Restate word for word the lines of the data below, from the first through the one that has "Theorem late_refetch_is_dropped (fp".

===

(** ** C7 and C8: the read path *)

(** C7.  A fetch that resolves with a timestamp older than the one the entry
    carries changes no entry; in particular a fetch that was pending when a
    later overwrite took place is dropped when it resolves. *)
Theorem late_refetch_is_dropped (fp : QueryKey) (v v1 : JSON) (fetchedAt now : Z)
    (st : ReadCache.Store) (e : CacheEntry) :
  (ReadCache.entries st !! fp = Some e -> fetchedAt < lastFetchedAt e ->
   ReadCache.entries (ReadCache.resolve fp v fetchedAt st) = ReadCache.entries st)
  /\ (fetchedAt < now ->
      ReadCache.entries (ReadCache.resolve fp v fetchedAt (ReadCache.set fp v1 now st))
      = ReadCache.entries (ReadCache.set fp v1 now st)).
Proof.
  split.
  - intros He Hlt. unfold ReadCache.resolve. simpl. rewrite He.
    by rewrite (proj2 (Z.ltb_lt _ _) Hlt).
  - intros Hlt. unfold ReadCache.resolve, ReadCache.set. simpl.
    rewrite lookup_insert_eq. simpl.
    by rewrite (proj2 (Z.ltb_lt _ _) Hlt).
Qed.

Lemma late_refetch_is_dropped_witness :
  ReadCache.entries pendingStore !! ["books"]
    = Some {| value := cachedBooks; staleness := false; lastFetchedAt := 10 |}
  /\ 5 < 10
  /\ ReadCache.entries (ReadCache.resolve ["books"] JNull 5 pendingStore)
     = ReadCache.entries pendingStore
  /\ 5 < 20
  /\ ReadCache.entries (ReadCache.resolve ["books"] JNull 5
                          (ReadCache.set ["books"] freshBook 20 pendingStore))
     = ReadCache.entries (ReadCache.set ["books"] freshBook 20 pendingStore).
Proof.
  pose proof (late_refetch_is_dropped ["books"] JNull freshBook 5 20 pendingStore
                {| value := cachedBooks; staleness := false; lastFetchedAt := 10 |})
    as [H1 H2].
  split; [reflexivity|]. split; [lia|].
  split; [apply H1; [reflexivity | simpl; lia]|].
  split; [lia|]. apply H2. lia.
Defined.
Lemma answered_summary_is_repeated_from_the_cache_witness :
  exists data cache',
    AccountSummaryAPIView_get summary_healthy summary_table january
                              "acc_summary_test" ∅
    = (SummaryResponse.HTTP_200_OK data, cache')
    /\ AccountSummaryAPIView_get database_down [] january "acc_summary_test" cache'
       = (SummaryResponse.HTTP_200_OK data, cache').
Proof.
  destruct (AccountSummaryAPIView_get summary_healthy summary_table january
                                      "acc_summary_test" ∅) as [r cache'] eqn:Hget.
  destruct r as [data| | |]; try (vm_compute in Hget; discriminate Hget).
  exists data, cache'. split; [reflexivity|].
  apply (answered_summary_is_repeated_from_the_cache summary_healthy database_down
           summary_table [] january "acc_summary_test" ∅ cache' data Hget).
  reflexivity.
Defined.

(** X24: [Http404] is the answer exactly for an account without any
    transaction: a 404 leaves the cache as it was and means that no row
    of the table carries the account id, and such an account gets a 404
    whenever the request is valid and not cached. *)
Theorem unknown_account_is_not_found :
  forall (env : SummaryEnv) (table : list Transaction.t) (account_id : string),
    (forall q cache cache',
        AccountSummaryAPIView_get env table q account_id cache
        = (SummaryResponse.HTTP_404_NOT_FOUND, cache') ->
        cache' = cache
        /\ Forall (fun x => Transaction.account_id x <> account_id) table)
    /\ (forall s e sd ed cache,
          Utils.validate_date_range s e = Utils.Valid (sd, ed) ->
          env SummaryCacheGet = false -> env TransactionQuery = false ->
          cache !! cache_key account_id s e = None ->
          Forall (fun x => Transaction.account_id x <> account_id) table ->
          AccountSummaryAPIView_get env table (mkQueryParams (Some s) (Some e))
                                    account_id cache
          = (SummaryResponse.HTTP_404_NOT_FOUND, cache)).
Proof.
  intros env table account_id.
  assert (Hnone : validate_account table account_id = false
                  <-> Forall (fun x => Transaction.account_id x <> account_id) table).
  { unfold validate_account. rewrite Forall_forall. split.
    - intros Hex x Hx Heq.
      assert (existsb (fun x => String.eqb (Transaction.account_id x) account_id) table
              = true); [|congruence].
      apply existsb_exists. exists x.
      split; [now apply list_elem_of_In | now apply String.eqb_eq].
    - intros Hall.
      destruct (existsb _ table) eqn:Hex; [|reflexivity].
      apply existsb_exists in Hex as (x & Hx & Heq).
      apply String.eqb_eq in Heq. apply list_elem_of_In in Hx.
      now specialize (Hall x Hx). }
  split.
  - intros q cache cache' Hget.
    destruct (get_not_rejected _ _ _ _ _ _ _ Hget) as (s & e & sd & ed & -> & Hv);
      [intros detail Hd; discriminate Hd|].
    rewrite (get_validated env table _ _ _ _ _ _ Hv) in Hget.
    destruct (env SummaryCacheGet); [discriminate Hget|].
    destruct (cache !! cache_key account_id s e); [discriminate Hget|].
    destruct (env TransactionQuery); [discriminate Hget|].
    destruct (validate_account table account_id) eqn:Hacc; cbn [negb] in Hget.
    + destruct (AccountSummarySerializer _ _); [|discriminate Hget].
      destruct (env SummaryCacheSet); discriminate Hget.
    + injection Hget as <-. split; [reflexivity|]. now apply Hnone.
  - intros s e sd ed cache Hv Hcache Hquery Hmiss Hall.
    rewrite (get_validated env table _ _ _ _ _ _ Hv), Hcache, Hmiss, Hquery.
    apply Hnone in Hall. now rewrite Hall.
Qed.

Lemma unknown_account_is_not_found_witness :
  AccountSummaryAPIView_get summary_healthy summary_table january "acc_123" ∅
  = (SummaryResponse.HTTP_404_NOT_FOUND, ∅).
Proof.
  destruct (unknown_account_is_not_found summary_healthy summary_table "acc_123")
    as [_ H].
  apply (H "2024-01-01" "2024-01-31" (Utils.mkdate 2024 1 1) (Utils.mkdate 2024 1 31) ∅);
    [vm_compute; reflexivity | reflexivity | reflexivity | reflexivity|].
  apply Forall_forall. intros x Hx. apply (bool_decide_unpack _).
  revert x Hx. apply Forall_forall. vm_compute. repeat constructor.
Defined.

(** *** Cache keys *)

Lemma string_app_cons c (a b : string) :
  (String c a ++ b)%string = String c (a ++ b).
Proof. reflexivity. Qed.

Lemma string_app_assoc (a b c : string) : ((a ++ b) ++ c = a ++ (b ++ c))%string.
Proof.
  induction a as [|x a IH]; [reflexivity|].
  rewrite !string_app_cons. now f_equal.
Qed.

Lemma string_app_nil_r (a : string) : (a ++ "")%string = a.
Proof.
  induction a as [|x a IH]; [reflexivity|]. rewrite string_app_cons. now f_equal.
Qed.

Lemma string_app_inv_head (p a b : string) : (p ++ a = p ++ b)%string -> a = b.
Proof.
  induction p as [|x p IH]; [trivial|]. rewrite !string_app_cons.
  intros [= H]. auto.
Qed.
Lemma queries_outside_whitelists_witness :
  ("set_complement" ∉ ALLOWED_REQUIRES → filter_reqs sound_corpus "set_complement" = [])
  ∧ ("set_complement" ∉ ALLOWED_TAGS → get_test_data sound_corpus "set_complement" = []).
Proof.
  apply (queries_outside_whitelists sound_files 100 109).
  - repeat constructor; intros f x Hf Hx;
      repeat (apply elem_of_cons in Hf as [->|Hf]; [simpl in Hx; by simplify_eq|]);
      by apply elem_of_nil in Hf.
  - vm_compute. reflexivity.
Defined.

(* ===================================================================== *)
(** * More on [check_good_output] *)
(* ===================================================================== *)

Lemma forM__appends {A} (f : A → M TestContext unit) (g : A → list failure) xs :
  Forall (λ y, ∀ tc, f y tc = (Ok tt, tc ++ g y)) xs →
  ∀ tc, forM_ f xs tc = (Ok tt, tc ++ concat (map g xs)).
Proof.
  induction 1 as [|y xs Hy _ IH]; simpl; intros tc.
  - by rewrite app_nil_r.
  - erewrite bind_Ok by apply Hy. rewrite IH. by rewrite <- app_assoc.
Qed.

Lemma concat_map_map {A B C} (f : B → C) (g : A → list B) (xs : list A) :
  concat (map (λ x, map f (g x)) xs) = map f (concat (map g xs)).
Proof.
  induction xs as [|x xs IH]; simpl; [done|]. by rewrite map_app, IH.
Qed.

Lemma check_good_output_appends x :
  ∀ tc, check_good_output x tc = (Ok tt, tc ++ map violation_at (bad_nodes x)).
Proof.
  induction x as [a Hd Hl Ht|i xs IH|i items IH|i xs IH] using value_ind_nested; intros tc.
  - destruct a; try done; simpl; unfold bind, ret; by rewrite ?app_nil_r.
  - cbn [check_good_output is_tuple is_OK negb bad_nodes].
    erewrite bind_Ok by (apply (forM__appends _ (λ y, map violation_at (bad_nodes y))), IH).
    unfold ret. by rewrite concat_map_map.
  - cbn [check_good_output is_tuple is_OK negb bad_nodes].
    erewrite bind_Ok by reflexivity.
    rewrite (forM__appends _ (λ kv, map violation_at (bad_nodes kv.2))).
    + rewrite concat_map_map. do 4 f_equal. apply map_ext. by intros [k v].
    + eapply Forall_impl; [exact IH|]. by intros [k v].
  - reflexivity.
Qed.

===

**TASK OUTPUT:**
(** ** C7 and C8: the read path *)

(** C7.  A fetch that resolves with a timestamp older than the one the entry
    carries changes no entry; in particular a fetch that was pending when a
    later overwrite took place is dropped when it resolves. *)
Theorem late_refetch_is_dropped (fp : QueryKey) (v v1 : JSON) (fetchedAt now : Z)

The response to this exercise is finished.